6. Don’t retaliate to shouting: this goes hand-in-hand with rule 6. It is possible that the other person will start shouting. If they do, stop talking and let them shout whatever they want to. Once they have finished, talk normally and calmly (I know how challenging this will be). It will come as a shock because they will be expecting you to shout back at them. They will gradually start to lower their voice and you will maintain complete control over the situation.
7. Make it equal: for this to really work, both parties need to be equally involved in it. It will never work out in your favour if you lecture them on how you feel and how their behaviour is upsetting you. There’s a much better chance of resolving things if you encourage two-way conversation. Ask them how they are and ask if you have ever done anything to upset them. Listen to them as much as you talk to them, because, ultimately we all like to feel heard. This also branches out to the power balance, it should always be equal. It isn’t about you telling them off and it isn’t about them intimidating you into submission. Stand your ground when necessary, but also be prepared to step down when you have good reason to. The fact of the matter is, nobody, not even us as adults (as much as we would like to believe) are right 100% of the time. We all make mistakes and that’s okay.
8. Build an agenda: this will help you with rules 6-8 and it’s really easy to do.
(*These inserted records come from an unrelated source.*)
(** Conjuncts of [step_evidence] about other operations. *)
Ltac other_ops E := unfold step_evidence, is_op; rewrite E; split_and!; intros Hop; try discriminate Hop; clear Hop.

Lemma execute_step_evidence (g g' : G) s t raw :
  step_wf t s → executeStep g s = (Ok raw, g') → step_evidence s raw.
Proof.
  intros Hwf Hex. unfold executeStep in Hex. destruct (step_timeouts g s) as [[timeout ms]|]; [|done].
  destruct (String.eqb_spec (s_op s) "clock.read") as [E|_].
  { destruct (call _ _ _ _ _) as [[v|e] g1]; [|discriminate Hex].
    apply pair_eq in Hex as [Hv _]. cbn [fst] in Hv. cbn [rbind] in Hv. inv_ok Hv. destruct a. apply marshal_some in Hv as ->.
    other_ops E. by exists v. }
  destruct (String.eqb_spec (s_op s) "clock.set") as [E|_].
  { destruct (call _ _ _ _ _) as [[v|e] g1] eqn:Ec; [|discriminate Hex].
    apply pair_eq in Hex as [Hv _]. cbn [fst] in Hv. cbn [rbind] in Hv. inv_ok Hv. destruct a. apply marshal_some in Hv as ->.
    destruct (call_decodes _ _ _ _ _ _ _ _ Ec) as (r & Hr). destruct (clock_set_range _ _ Hr).
    assert (Ht : 1 <= s_tolerance s <= 10000) by (apply (sw_clock _ _ Hwf); unfold is_op; by rewrite E).
    other_ops E. exists v. split; [reflexivity|]. by apply check_clock_set_ok. }
  destruct (String.eqb_spec (s_op s) "action.exec") as [E|_].
  { destruct (call _ _ _ _ _) as [[v|e] g1]; [|discriminate Hex].
    apply pair_eq in Hex as [Hv _]. cbn [fst] in Hv. cbn [rbind] in Hv. inv_ok Hv. destruct a. apply marshal_ok in Hv.
    other_ops E. exists v. split; [done|]. by apply check_action_ok. }
  destruct ((s_op s =?s "service.start") || (s_op s =?s "service.stop")) eqn:E.
  { destruct (call _ _ _ _ _) as [[v|e] g1]; [|discriminate Hex].
    apply pair_eq in Hex as [Hv _]. cbn [fst] in Hv. cbn [rbind] in Hv. inv_ok Hv. destruct a. apply marshal_some in Hv as ->.
    apply check_service_ok in E0. apply orb_true_iff in E as [E|E]; apply String.eqb_eq in E;
      other_ops E; by exists v. }
  destruct (String.eqb_spec (s_op s) "wait") as [Ew|_]; [|discriminate Hex].
  destruct (call _ _ _ _ _) as [[before|e] g1]; [|discriminate Hex].
  destruct (sleep _ _) as [[e|] g2]; [discriminate Hex|].
  destruct (call g2 _ _ _ _) as [[after|e] g3]; [|discriminate Hex].
  apply pair_eq in Hex as [Hv _]. cbn [fst] in Hv. cbn [rbind] in Hv. inv_ok Hv. destruct a. apply marshal_some in Hv as ->.
  other_ops Ew. exists before, after. split; [by apply validInterval_ok|reflexivity].
Qed.
End evidence.

(** ** The guest client as the engine's connection *)

(** The run's context, as the engine uses it: its deadline and error, and the timer a
    [wait] selects on. *)
Class RunContext (X : Type) := {
  cx_remaining : X → option Z;
  cx_error : X → option error;
  cx_child_error : X → Z → option error;
  cx_sleep : X → Z → option error * X;
  cx_elapse : X → X
}.
Section client_link.
Context {C X : Type} `{Conn C} `{RunContext X}.

Definition client_call {A} (g : Client C * X) (timeout : Z) (op : string) (payload : option (option string))
    (d : decoder A) : result A * (Client C * X) :=
  let '(v, cl) := GuestClient.Call g.1 (cx_child_error g.2 timeout) op payload d in
  (v, (cl, cx_elapse g.2)).
#[export] Instance client_link : Link (Client C * X) := {|
  call A := client_call (A := A);
  remaining g := cx_remaining g.2;
  ctx_error g := cx_error g.2;
  sleep g d := let '(e, x) := cx_sleep g.2 d in (e, (g.1, x))
|}.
Whenever we have a meeting at Keswick Karate, we will usually write up an agenda of the things we want to talk about before we go into that meeting. This helps guide the meeting in the right direction and also means that we very rarely forget things that we were meant to talk about.
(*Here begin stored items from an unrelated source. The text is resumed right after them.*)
(* ===== verification/WireTypes.v ===== *)
(** * WireTypes: the messages of internal/protocol survive the wire

    Every message type of the guest protocol is written by [json.Marshal] and read by the
    strict decoder.  [Wire] is the law the two sides rely on; the instances prove it for the
    clock observation, the clock change, the action and service results, the hello, and the
    three request payloads, on the values the protocol carries (times of the supported
    interval, 64-bit counters, UTF-8 text). *)

From S2P Require Import Prelude GoLib Json JsonFacts GoTime GoText JsonUtil JsonText Protocol ProtocolFacts GuestClock EngineSteps.
From Stdlib Require Import Ascii String.

(** What is written for an acceptable value is one JSON document within the decoder's limits,
    up to three levels inside a message; it is decoded to that value, with embedded raw
    JSON in the compact form the encoder gives it ([norm]). *)
Class Wire {A} (d : decoder A) (enc : A → option string) (ok : A → Prop) (norm : A → A) := {
  wire_reads a : ok a → ∃ t v, enc a = Some t ∧ doc t v ∧ check_value 3 v = Ok tt ∧
                               v ≠ JNull ∧ exactFields (go_type d) t = Ok tt ∧
                               store d (JsonUtil.zero d) t = Ok (norm a)
}.

Lemma check_value_antitone d d' v : d' ≤ d → check_value d v = Ok tt → check_value d' v = Ok tt.
Proof. rewrite !check_value_spec. intros Hd (? & ? & ?). split; [lia|done]. Qed.

Lemma wire_decode {A} (d : decoder A) enc ok norm `{!Wire d enc ok norm} a :
  ok a → ∃ t v, enc a = Some t ∧ doc t v ∧ check_value 3 v = Ok tt ∧ v ≠ JNull ∧
                JsonUtil.Decode d (JsonUtil.zero d) t = Ok (norm a).
Proof.
  intros Hok. destruct (wire_reads a Hok) as (t & v & Ht & Hd & Hc & Hn & Hx & Hs). exists t, v.
  split_and!; try done. rewrite (decode_doc _ _ _ v Hd); [by rewrite Hs| |done].
  by rewrite (check_value_antitone 3 0 v ltac:(lia) Hc).
Qed.

(** ** Members *)
Lemma trim_quoted body :
  trim_space (String (chr 34) (body +:+ String (chr 34) "")) = String (chr 34) (body +:+ String (chr 34) "").
Proof.
  assert (Hl : ∀ s, strip_any space_runes (String (chr 34) s) = None) by (intros; reflexivity).
  assert (Hr : ∀ s, strip_any (map string_rev space_runes) (String (chr 34) s) = None) by (intros; reflexivity).
  unfold trim_space. cbn [String.length trim_left]. rewrite Hl. cbn [String.length trim_left].
  assert (Hrev : string_rev (String (chr 34) (body +:+ String (chr 34) "")) = String (chr 34) (string_rev body +:+ String (chr 34) "")).
  { by rewrite string_rev_cons, string_rev_app. }
  rewrite Hrev, Hr, string_rev_cons, string_rev_app, string_rev_involutive. done.
Qed.
Lemma exact_time t : exactFields TTime (print (enc_time t)) = Ok tt.
Proof.
  cbn [enc_time print]. unfold quote. cbn [exactFields]. unfold is_null, starts_brace. by rewrite trim_quoted.
Qed.
Lemma exact_bool raw : exactFields TBool raw = Ok tt.
Proof. cbn. by destruct (is_null raw). Qed.
Lemma exact_uint n raw : exactFields (TUint n) raw = Ok tt.
Proof. cbn. by destruct (is_null raw). Qed.
#[export] Hint Resolve exact_time exact_bool exact_uint : epoch.

Lemma dec_enc_time old t : supported t = true → store dec_time old (print (enc_time t)) = Ok t.
Proof. exact (dec_time_print old t). Qed.
Lemma dec_uint_print n old : 0 <= n < 2 ^ 32 → store (dec_uint 32) old (print (enc_int n)) = Ok n.
Proof.
  intros Hn. cbn [store dec_uint dec_number enc_int]. rewrite parse_print by (cbn; apply valid_number_itoa).
  unfold enc_int. cbn beta iota. unfold itoa. rewrite (proj2 (Z.ltb_ge _ _)) by lia. unfold parse_uint.
  rewrite digits_utoa by lia. by rewrite (proj2 (Z.ltb_lt _ _)) by lia.
Qed.
Lemma dec_enc_int old n : int64_ok n = true → store (dec_int 64) old (print (enc_int n)) = Ok n.
Proof. apply dec_int_print. Qed.
Lemma wf_time t : json_wf (enc_time t) = true.
Proof. apply format_utf8. Qed.
Lemma wf_int n : json_wf (enc_int n) = true.
Proof. apply valid_number_itoa. Qed.

Lemma wf_object m : Forall (λ kv, utf8_valid kv.1 = true ∧ json_wf kv.2 = true) m → json_wf (JObject m) = true.
Proof. intros Hm. cbn [json_wf]. apply forallb_forall. intros kv Hin%list_elem_of_In.
  rewrite Forall_forall in Hm. by apply andb_true_iff, Hm. Qed.

(** Prove [Wire] of a struct whose members are [m]: well-formed, within the limits, of the
    declared fields, and read back member by member. *)
Ltac wire_wf :=
  apply wf_object;
  repeat (apply Forall_cons_2; [cbn [fst snd]; split;
    [reflexivity|first [assumption|reflexivity|apply wf_time|apply wf_int]]|]); apply Forall_nil_2.
Ltac wire_exact m :=
  apply exactFields_struct; [done|]; unfold m;
  repeat (apply Forall_cons_2; [cbn [fst snd]; eexists; split; [reflexivity|first [assumption|by auto with epoch]]|]);
  apply Forall_nil_2.
Ltac wire_store d :=
  cbn [store d]; rewrite struct_fields_print by assumption; cbn [rbind].

Record clock_ok (o : ClockObservation) : Prop := {
  ck_time : supported (Realtime o) = true;
  ck_mono : int64_ok (MonotonicNS o) = true
}.
Lemma clock_reads o : clock_ok o →
  json_wf (enc_clock o) = true ∧ (∀ d, d <= 60 → check_value d (enc_clock o) = Ok tt) ∧
  exactFields (go_type dec_clock) (print (enc_clock o)) = Ok tt ∧
  ∀ old, store dec_clock old (print (enc_clock o)) = Ok o.
Proof.
  intros [Ht Hm]. unfold enc_clock. match goal with |- json_wf (JObject ?l) = true ∧ _ => set (m := l) end.
  assert (Hwf : json_wf (JObject m) = true) by (unfold m; wire_wf). split; [done|]. split; [|split].
  - intros d Hd. unfold m. apply check_object; [unfold MaxDepth; lia|literal_keys|].
    apply Forall_cons_2; [cbn; by rewrite (proj2 (Z.ltb_ge _ _)) by (unfold MaxDepth; lia)|].
    apply Forall_cons_2; [apply check_int; [unfold MaxDepth; lia|done]|apply Forall_nil_2].
  - wire_exact m.
  - intros old. wire_store dec_clock. erewrite !get_raw by reflexivity. rewrite dec_enc_time, dec_enc_int by done.
    by destruct o.
Qed.
#[export] Instance clock_wire : Wire dec_clock (λ o, Some (print (enc_clock o))) clock_ok id.
Proof.
  constructor. intros o Ho. destruct (clock_reads o Ho) as (H1 & H2 & H3 & H4). eexists _, _.
  split; [done|]. split; [by apply doc_print|]. split; [by apply H2|]. done.
Qed.

Record clock_set_ok (r : ClockSetResult) : Prop := {
  co_target : supported (cr_target r) = true;
  co_before : clock_ok (cr_before r);
  co_after : clock_ok (cr_after r);
  co_elapsed : int64_ok (cr_elapsed r) = true;
  co_tolerance : int64_ok (cr_tolerance r) = true
}.
(** A message with nested observations: their facts in the context. *)
Ltac use_clock H := destruct (clock_reads _ H) as (? & ? & ? & ?).
Ltac wire_check :=
  apply check_object; [done|literal_keys|];
  repeat (apply Forall_cons_2; [cbn [snd]; first [reflexivity|apply check_int; [done|assumption]|
    match goal with H : ∀ d, d <= 60 → check_value d ?x = _ |- check_value _ ?x = _ => by apply H end|assumption]|]);
  apply Forall_nil_2.
Ltac wire_object m :=
  match goal with |- ∃ t v, Some (print (JObject ?l)) = Some t ∧ _ => set (m := l) end;
  assert (json_wf (JObject m) = true) by (unfold m; wire_wf);
  exists (print (JObject m)), (JObject m); split; [done|]; split; [by apply doc_print|]; split;
  [unfold m; wire_check|]; split; [done|]; split; [wire_exact m|].
(** The same for a message of texts, whose values are [vs]; then its members are read. *)
Ltac wire_texts vs d :=
  let ms := fresh "ms" in let Hm := fresh "Hm" in
  cbn [raw_members map fst snd app];
  match goal with |- ∃ t v, Some (obj ?l) = Some t ∧ _ => set (ms := l) end;
  assert (Hm : docs ms vs) by
    (repeat (apply Forall2_cons; split;
      [split_and!; [reflexivity|reflexivity|cbn [snd]; first [assumption|apply doc_print; first [assumption|reflexivity|apply wf_int]]]|]);
     apply Forall2_nil; exact I);
  exists (obj ms), (JObject vs); split; [done|]; split; [by apply doc_obj|]; split; [wire_check|];
  split; [done|]; split; [exact_texts Hm|]; cbn [store d]; read_texts Hm.
Ltac wire_members :=
  erewrite ?get_raw by reflexivity;
  repeat first [rewrite dec_enc_time by done | rewrite dec_string_print by done | rewrite dec_enc_int by done
               | rewrite dec_bool_print | rewrite dec_uint_print by done
               | match goal with H : ∀ old, store dec_clock old _ = Ok _ |- _ => rewrite H end];
  cbn [rbind].

#[export] Instance clock_set_wire : Wire dec_clock_set (λ r, Some (print (enc_clock_set r))) clock_set_ok id.
Proof.
  constructor. intros r [Ht Hb Ha He Hto]. use_clock Hb. use_clock Ha. unfold enc_clock_set. wire_object m.
  wire_store dec_clock_set. wire_members. by destruct r.
Qed.

Record service_ok (r : ServiceResult) : Prop := {
  vo_text : all_utf8 [sr_service r; sr_stdout r; sr_stderr r];
  vo_before : clock_ok (sr_before r);
  vo_after : clock_ok (sr_after r)
}.
Ltac use_utf8 H := unfold all_utf8 in H; rewrite !Forall_cons in H; destruct_and? H.
#[export] Instance service_wire : Wire dec_service (λ r, Some (print (enc_service r))) service_ok id.
Proof.
  constructor. intros r [Hu Hb Ha]. use_utf8 Hu. use_clock Hb. use_clock Ha. unfold enc_service, omit_empty.
  destruct (String.eqb_spec (sr_stdout r) "") as [Ho|Ho]; destruct (String.eqb_spec (sr_stderr r) "") as [He|He]; cbn [app].
  all: wire_object m; wire_store dec_service.
  all: rewrite ?(get_missing dec_string "stdout") by reflexivity; rewrite ?(get_missing dec_string "stderr") by reflexivity.
  all: wire_members; clear -Ho He; destruct r as [a b c d o e]; simpl in Ho, He; try subst; reflexivity.
Qed.

Record hello_ok (h : HelloResult) : Prop := {
  ho_text : all_utf8 [h_agent_version h; h_agent_sha h; h_protocol h; h_run h; h_nonce h; h_workload h;
                      h_workload_version h; h_workload_sha h];
  ho_cid : 0 <= h_cid h < 2 ^ 32
}.
#[export] Instance hello_wire : Wire dec_hello (λ h, Some (print (enc_hello h))) hello_ok id.
Proof.
  constructor. intros h [Hu Hc]. use_utf8 Hu. unfold enc_hello.
  assert (int64_ok (h_cid h) = true).
  { unfold int64_ok. assert (2 ^ 32 = 4294967296) by reflexivity. assert (2 ^ 63 = 9223372036854775808) by reflexivity. lia. }
  wire_object m. wire_store dec_hello. wire_members. by destruct h.
Qed.

(** Embedded JSON: what [json.Marshal] makes of a [json.RawMessage]. *)
Definition raw_norm (raw : string) : string := if raw =?s "" then "null"%string else compact Outside 0 raw.
Definition embedded (raw : string) : Prop :=
  raw = ""%string ∨ ∃ v, parse raw = Some v ∧ utf8_valid raw = true ∧ check_value 4 v = Ok tt.
Lemma embedded_enc raw : embedded raw → ∃ t v, enc_raw raw = Some t ∧ doc t v ∧ check_value 4 v = Ok tt ∧ raw_norm raw = t.
Proof.
  intros [->|(v & Hp & Hu & Hc)].
  - exists "null"%string, JNull. split_and!; [done|by apply (doc_print JNull)|done..].
  - destruct (String.eqb_spec raw "") as [->|Hne]; [done|].
    destruct (enc_raw_valid raw v) as [He Hd]; [done|done|apply (nesting_checked 4); [lia|done]|done|].
    eexists _, v. split_and!; [done..|]. unfold raw_norm. by rewrite (proj2 (String.eqb_neq _ _) Hne).
Qed.
Record action_ok (r : ActionResult) : Prop := {
  ao_exit : int64_ok (ar_exit r) = true;
  ao_out : embedded (ar_stdout_json r);
  ao_err : utf8_valid (ar_stderr r) = true;
  ao_before : clock_ok (ar_before r);
  ao_after : clock_ok (ar_after r)
}.
Definition action_norm (r : ActionResult) : ActionResult :=
  {| ar_exit := ar_exit r; ar_stdout_json := raw_norm (ar_stdout_json r); ar_stderr := ar_stderr r;
     ar_stdout_truncated := ar_stdout_truncated r; ar_stderr_truncated := ar_stderr_truncated r;
     ar_before := ar_before r; ar_after := ar_after r |}.
#[export] Instance action_wire : Wire dec_action enc_action action_ok action_norm.
Proof.
  constructor. intros r [Hx Ho He Hb Ha]. use_clock Hb. use_clock Ha. unfold enc_action, action_norm.
  destruct (embedded_enc _ Ho) as (t & v & -> & Hd & Hc & ->).
  wire_texts [("exit_code", enc_int (ar_exit r)); ("stdout_json", v); ("stderr", JString (ar_stderr r));
              ("stdout_truncated", JBool (ar_stdout_truncated r)); ("stderr_truncated", JBool (ar_stderr_truncated r));
              ("before", enc_clock (ar_before r)); ("after", enc_clock (ar_after r))]%string dec_action.
  wire_members. done.
Qed.

(** ** Request payloads *)
Record clock_request_ok (p : ClockSetRequest) : Prop := {
  qo_at : utf8_valid (cs_at p) = true;
  qo_tolerance : int64_ok (cs_tolerance p) = true
}.
#[export] Instance clock_request_wire :
  Wire dec_clock_set_request (λ p, Some (print (enc_clock_set_request (cs_at p) (cs_tolerance p) (cs_allow_live p)))) clock_request_ok id.
Proof.
  constructor. intros p [Ha Ht]. unfold enc_clock_set_request. wire_object m. wire_store dec_clock_set_request.
  wire_members. by destruct p.
Qed.

(** An input is absent or embedded JSON; absent, it stays so. *)
Definition input_norm (raw : string) : string := compact Outside 0 raw.
Lemma omit_embedded k raw : embedded raw →
  raw = ""%string ∧ omit_raw k raw = Some [] ∧ input_norm raw = ""%string ∨
  ∃ t v, omit_raw k raw = Some [(k, t)] ∧ doc t v ∧ check_value 4 v = Ok tt ∧ input_norm raw = t.
Proof.
  intros He. unfold omit_raw. destruct (String.eqb_spec raw "") as [->|Hne]; [by left|].
  right. destruct (embedded_enc _ He) as (t & v & -> & Hd & Hc & <-). exists (raw_norm raw), v. split_and!; try done.
  unfold raw_norm. by rewrite (proj2 (String.eqb_neq _ _) Hne).
Qed.
Record action_request_ok (p : ActionRequest) : Prop := {
  aqo_action : utf8_valid (aq_action p) = true;
  aqo_input : embedded (aq_input p);
  aqo_timeout : int64_ok (aq_timeout p) = true
}.
Definition action_request_norm (p : ActionRequest) : ActionRequest :=
  {| aq_action := aq_action p; aq_input := input_norm (aq_input p); aq_timeout := aq_timeout p |}.
#[export] Instance action_request_wire :
  Wire dec_action_request (λ p, enc_action_request (aq_action p) (aq_input p) (aq_timeout p))
    action_request_ok action_request_norm.
Proof.
  constructor. intros p [Ha Hi Ht]. unfold enc_action_request, action_request_norm.
  destruct (omit_embedded "input" _ Hi) as [(_ & -> & ->)|(t & v & -> & Hd & Hc & ->)].
  - wire_texts [("action", JString (aq_action p)); ("timeout_ms", enc_int (aq_timeout p))]%string dec_action_request.
    wire_members. done.
  - wire_texts [("action", JString (aq_action p)); ("input", v); ("timeout_ms", enc_int (aq_timeout p))]%string dec_action_request.
    wire_members. done.
Qed.
Record service_request_ok (p : ServiceRequest) : Prop := {
  sqo_service : utf8_valid (sq_service p) = true;
  sqo_input : embedded (sq_input p);
  sqo_timeout : int64_ok (sq_timeout p) = true
}.
Definition service_request_norm (p : ServiceRequest) : ServiceRequest :=
  {| sq_service := sq_service p; sq_timeout := sq_timeout p; sq_input := input_norm (sq_input p) |}.
#[export] Instance service_request_wire :
  Wire dec_service_request (λ p, enc_service_request (sq_service p) (sq_input p) (sq_timeout p))
    service_request_ok service_request_norm.
Proof.
  constructor. intros p [Ha Hi Ht]. unfold enc_service_request, service_request_norm.
  destruct (omit_embedded "input" _ Hi) as [(_ & -> & ->)|(t & v & -> & Hd & Hc & ->)].
  - wire_texts [("service", JString (sq_service p)); ("timeout_ms", enc_int (sq_timeout p))]%string dec_service_request.
    wire_members. done.
  - wire_texts [("service", JString (sq_service p)); ("timeout_ms", enc_int (sq_timeout p)); ("input", v)]%string dec_service_request.
    wire_members. done.
Qed.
9. What is the end goal?: Are you doing it because you want an argument and want to alleviate stress on them or are you doing it because you want to resolve the situation? Because they are very different things. You will, unfortunately have to agree to disagree on things. It may even turn out that they have been annoyed at something you have done in the past but you think they are over-reacting. That’s okay. If you want to add fuel to the fire and make things worse, argue it out and battle egos – but honestly, it won’t do you any justice. Sometimes it is easier to sit back, listen and apologise for anything that you have done which may have upset them. It’s a good idea to start the conversation with something like “Thanks for meeting me today. I wanted to talk to you alone because I feel like there is a lot of tension between us both and I would really love it if we could hopefully overcome any tensions together. Is that okay?”. Never lose track of the end goal, even when things get heated. It may also be an idea to not accuse them of bullying you, instead tell them how their behaviour is having an impact on you. We all have a different definition of bullying and what it means to bully somebody and it’s likely they will become defensive if you start to call them a bully.
> In Summary
We know that it can be really scary when talking to somebody who is making your life miserable, but the only thing worse is ignoring it and allowing yourself to feel so bad over a long period of time. We use these rules in our own lives and can honestly say that at the end of the conversations, we usually come out feeling really positive and great. It’s a huge weight off your shoulders and you will always be surprised at what you will learn about the other person – you may have more in common than you may think.